RECORDS Start Marker

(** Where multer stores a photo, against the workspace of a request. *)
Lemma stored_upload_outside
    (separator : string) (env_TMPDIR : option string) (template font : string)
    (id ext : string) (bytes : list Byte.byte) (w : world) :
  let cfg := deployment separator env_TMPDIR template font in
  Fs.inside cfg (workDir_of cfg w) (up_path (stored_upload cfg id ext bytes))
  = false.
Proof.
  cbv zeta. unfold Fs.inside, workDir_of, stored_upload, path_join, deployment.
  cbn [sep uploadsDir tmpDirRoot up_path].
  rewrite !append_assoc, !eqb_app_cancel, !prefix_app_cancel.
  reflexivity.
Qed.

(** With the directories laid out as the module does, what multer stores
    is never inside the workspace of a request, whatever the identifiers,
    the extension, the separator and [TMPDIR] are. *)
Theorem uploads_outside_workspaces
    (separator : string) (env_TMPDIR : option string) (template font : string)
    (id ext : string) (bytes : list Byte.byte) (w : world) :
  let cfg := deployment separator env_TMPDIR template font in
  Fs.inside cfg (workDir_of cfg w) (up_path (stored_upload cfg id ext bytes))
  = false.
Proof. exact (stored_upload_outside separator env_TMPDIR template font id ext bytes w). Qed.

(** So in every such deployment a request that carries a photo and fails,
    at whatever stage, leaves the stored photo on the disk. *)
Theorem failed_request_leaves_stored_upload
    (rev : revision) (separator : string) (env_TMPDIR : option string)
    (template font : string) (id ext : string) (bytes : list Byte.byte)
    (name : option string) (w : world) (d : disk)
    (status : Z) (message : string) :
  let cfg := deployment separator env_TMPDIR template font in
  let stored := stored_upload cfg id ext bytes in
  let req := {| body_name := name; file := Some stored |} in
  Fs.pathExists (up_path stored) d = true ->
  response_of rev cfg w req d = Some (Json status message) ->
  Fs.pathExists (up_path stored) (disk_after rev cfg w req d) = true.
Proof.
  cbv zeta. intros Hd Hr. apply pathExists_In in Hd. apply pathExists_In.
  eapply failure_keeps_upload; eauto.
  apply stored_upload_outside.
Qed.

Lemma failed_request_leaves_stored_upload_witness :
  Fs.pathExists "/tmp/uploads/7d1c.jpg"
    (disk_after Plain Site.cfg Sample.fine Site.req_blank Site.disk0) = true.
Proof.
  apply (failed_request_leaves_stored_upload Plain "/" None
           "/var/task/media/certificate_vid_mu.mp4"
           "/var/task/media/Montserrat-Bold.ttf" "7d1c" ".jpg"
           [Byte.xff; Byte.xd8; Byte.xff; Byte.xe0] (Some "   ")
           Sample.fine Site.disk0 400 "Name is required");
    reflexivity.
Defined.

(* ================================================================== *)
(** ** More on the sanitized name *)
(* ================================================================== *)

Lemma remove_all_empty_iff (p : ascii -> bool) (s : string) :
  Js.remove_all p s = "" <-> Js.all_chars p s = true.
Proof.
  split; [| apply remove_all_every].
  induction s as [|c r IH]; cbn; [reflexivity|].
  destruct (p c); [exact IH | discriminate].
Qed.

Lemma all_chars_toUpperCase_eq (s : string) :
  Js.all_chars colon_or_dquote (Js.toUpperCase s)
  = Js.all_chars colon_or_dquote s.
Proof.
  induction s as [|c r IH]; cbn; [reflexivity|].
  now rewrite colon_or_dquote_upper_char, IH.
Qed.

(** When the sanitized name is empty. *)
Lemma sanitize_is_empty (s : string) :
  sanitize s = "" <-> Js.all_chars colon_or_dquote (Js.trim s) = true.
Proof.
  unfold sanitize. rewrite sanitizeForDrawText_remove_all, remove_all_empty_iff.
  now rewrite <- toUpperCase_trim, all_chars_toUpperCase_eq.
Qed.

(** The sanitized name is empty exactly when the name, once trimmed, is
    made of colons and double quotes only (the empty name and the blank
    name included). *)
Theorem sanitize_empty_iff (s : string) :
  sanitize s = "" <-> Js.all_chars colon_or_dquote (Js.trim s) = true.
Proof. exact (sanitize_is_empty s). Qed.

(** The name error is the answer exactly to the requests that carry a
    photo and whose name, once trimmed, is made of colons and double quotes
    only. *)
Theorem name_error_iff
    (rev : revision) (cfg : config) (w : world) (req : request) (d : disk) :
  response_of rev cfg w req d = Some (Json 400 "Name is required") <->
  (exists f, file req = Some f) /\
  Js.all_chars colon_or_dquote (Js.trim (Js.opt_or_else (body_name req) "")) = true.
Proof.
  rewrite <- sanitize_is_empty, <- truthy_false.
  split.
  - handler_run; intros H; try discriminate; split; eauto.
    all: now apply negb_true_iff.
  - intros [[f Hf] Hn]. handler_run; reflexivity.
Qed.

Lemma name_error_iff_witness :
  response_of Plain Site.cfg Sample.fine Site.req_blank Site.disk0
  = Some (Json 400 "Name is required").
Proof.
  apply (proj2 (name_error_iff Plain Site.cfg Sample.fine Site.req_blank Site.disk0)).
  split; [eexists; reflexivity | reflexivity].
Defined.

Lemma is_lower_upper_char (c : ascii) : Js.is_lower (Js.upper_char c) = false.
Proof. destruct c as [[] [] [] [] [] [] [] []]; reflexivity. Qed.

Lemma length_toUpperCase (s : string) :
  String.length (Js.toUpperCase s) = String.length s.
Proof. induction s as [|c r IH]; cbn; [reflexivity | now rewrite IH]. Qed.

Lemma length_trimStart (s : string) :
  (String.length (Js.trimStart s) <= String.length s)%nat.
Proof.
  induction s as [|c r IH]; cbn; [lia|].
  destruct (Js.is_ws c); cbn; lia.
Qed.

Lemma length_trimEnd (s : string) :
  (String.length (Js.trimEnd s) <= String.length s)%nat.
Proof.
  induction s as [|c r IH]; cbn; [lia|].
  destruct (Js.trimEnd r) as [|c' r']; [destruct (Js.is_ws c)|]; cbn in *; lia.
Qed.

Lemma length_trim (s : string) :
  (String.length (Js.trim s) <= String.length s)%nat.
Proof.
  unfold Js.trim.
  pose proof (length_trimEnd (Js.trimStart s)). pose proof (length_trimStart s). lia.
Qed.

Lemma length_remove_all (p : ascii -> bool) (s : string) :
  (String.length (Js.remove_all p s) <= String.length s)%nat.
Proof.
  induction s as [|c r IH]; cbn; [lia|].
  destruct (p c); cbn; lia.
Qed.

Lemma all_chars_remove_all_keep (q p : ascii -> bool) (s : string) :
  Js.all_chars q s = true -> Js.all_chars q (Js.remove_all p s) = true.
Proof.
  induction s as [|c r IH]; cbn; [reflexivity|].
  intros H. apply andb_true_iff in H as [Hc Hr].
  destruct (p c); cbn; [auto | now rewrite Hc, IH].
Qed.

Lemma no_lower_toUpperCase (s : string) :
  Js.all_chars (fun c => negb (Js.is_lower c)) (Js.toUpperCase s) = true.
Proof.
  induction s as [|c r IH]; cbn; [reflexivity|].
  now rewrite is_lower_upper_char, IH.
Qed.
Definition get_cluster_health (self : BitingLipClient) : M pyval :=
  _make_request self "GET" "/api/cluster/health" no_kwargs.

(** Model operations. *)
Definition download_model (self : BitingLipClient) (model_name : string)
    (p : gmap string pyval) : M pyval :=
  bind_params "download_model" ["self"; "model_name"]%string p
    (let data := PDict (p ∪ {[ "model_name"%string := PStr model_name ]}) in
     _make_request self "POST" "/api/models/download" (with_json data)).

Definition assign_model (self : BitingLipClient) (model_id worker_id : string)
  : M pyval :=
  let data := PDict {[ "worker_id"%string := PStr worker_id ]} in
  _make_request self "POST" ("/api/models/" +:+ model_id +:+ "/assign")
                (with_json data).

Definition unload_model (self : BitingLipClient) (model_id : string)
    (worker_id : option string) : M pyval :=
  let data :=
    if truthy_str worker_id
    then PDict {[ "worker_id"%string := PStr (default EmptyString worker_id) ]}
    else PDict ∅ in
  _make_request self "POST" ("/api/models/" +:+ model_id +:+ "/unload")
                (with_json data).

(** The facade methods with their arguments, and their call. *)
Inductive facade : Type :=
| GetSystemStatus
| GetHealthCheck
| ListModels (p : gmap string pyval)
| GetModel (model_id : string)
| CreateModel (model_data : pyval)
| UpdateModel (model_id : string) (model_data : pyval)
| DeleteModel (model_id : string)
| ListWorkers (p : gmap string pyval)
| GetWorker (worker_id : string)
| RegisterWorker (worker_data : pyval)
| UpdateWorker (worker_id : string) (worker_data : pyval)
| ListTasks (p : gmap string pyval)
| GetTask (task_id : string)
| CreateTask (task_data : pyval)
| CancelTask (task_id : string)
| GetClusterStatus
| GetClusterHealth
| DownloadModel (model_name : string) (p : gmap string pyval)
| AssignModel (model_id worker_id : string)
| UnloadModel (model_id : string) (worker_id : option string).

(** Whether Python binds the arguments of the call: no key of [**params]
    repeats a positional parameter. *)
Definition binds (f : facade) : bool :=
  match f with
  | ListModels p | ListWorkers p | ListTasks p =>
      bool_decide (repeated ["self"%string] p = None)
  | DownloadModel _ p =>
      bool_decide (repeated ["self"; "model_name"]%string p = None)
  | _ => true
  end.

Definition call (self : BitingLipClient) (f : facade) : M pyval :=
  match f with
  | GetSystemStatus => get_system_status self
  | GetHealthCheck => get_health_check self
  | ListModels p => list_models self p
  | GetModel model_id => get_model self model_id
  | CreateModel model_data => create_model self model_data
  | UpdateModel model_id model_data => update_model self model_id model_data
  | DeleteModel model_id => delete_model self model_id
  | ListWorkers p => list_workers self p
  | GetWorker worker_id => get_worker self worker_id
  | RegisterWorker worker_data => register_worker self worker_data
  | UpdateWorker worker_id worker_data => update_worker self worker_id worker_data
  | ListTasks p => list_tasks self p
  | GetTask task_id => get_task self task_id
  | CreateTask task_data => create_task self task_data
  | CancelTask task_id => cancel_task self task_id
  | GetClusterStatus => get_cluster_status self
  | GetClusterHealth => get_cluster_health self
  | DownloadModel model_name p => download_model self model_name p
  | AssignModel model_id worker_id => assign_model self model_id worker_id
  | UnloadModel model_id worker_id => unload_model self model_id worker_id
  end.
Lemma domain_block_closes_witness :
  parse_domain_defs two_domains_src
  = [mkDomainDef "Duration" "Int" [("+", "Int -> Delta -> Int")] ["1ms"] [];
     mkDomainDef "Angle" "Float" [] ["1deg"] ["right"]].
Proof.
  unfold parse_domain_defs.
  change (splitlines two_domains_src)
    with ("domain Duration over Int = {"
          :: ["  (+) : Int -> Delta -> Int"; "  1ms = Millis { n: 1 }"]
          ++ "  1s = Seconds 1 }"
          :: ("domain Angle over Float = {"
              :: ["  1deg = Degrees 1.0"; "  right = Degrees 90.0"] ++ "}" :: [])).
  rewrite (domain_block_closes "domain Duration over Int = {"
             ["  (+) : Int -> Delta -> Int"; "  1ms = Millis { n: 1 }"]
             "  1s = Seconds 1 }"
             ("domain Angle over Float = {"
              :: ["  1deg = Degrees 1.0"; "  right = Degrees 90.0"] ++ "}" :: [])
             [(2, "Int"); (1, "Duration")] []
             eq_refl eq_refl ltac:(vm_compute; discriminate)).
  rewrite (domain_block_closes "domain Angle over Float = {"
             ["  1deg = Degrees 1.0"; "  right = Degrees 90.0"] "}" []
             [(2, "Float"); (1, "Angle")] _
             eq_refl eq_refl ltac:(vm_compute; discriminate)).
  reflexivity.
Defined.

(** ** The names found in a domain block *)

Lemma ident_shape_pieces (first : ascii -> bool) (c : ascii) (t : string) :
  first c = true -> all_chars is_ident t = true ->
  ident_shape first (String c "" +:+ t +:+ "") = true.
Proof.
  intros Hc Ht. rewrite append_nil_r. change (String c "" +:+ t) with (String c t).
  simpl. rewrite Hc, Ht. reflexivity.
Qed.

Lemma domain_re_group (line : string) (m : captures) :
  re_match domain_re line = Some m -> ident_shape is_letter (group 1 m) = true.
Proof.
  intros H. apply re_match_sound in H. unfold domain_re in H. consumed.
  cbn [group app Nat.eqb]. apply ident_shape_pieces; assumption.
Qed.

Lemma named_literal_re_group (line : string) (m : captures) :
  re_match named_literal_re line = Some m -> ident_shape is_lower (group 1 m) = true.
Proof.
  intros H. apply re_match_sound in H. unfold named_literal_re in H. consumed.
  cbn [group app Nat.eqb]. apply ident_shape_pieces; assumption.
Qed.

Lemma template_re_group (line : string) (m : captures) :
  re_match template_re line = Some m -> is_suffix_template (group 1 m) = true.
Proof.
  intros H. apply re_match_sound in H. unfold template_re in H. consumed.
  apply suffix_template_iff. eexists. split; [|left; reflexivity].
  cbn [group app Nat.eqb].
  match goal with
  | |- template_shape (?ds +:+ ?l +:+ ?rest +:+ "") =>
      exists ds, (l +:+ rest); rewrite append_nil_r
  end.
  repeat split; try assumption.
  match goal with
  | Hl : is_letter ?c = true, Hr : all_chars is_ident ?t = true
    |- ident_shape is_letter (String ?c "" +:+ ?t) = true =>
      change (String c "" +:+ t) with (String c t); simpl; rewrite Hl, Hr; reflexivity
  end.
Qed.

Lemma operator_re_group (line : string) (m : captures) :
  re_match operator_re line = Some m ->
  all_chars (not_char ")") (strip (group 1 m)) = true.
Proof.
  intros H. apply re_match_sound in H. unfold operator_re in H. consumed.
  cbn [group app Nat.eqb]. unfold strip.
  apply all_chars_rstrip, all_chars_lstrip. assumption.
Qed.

RECORDS End Marker

EXERCISE –
Looking at the records above, how many lines contain "captures"? Only the number is needed.

ANSWER SECTION –
4